**EXERCISE REQUIREMENTS**
The output is the line holding "case_decide as E;" and all lines after it to the end of the records below; restate them unchanged and add nothing.
##### EXERCISE INPUTS
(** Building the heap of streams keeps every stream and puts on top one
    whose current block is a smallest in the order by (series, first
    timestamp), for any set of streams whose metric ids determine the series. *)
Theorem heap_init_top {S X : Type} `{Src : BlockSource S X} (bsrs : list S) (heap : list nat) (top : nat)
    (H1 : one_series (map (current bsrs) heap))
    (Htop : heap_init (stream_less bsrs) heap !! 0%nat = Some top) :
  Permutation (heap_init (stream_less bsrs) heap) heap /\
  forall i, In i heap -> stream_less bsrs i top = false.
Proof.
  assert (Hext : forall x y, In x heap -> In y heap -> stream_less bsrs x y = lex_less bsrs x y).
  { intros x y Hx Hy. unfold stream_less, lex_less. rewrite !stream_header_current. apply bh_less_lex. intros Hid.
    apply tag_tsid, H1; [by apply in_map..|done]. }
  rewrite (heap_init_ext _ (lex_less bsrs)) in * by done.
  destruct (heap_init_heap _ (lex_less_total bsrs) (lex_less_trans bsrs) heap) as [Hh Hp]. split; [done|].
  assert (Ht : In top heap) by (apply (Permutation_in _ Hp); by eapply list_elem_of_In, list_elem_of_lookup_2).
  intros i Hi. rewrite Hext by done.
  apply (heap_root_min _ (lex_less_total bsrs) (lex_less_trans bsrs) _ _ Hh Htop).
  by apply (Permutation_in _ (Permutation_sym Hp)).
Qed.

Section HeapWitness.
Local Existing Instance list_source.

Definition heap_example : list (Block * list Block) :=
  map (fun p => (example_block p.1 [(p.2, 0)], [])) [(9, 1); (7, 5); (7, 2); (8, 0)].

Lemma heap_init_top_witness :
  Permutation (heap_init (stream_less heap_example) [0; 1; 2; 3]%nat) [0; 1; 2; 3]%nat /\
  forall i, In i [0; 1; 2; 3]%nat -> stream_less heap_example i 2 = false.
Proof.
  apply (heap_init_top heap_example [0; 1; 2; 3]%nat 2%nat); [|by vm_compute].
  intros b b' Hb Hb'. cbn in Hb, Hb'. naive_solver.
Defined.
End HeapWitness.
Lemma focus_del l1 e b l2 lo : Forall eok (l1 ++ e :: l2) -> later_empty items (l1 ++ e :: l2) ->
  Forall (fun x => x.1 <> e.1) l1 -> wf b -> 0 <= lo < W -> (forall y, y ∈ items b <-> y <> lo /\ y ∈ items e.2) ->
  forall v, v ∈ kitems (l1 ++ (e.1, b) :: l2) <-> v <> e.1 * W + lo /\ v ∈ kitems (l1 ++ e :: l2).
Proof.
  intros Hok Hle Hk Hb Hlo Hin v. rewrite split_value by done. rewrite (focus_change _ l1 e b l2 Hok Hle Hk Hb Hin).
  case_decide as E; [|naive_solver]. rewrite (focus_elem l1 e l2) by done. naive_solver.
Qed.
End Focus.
##########
**RESPONSE TO THIS EXERCISE**
  case_decide as E; [|naive_solver]. rewrite (focus_elem l1 e l2) by done. naive_solver.
Qed.
End Focus.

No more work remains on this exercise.